Task brief: Your response should be every line from the entries that includes the string "done".

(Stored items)
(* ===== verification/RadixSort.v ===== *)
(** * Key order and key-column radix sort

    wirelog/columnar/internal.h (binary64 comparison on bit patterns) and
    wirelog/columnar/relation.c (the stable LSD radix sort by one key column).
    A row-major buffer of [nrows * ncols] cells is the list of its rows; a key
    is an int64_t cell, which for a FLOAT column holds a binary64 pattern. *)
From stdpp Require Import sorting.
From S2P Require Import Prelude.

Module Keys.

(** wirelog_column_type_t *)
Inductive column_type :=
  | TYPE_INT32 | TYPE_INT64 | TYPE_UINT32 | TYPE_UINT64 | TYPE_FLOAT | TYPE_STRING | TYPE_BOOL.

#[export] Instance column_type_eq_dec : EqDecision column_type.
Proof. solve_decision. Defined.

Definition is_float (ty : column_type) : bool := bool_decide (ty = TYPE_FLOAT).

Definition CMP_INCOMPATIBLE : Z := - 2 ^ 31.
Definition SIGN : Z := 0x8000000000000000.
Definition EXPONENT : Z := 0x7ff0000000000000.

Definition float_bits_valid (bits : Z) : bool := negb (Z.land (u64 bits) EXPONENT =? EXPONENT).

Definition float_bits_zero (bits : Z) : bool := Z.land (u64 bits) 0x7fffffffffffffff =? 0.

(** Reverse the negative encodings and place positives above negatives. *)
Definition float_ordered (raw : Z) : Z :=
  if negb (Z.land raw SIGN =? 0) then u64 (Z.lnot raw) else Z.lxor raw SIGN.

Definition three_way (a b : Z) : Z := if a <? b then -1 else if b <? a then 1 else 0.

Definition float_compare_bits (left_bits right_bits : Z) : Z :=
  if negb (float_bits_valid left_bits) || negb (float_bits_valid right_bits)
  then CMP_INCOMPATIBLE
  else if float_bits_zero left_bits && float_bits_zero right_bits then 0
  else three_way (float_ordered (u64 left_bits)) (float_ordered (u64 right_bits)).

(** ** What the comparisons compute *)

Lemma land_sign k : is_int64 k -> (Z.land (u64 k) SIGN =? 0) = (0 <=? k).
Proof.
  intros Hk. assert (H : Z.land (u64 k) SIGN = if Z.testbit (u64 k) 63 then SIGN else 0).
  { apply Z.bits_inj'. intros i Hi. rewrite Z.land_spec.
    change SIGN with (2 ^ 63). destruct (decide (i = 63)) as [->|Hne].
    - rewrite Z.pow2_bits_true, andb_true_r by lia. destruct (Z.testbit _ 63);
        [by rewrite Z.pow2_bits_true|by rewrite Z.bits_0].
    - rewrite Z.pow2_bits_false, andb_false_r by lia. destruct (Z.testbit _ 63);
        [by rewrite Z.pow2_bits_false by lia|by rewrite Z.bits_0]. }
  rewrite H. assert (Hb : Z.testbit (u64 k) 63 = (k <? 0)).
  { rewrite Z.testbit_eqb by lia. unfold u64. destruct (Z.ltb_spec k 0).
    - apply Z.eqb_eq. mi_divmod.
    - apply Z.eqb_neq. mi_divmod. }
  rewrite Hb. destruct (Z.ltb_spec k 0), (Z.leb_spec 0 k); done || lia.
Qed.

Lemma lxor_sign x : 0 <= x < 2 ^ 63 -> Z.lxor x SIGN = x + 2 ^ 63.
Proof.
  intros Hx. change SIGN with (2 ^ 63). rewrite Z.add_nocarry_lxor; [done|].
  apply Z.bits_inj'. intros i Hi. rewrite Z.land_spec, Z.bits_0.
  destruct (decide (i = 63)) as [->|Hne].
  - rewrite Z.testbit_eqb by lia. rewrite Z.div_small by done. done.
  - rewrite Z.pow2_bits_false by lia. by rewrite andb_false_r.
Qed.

Answer to this exercise:
  rewrite Hb. destruct (Z.ltb_spec k 0), (Z.leb_spec 0 k); done || lia.
  intros Hx. change SIGN with (2 ^ 63). rewrite Z.add_nocarry_lxor; [done|].
  - rewrite Z.testbit_eqb by lia. rewrite Z.div_small by done. done.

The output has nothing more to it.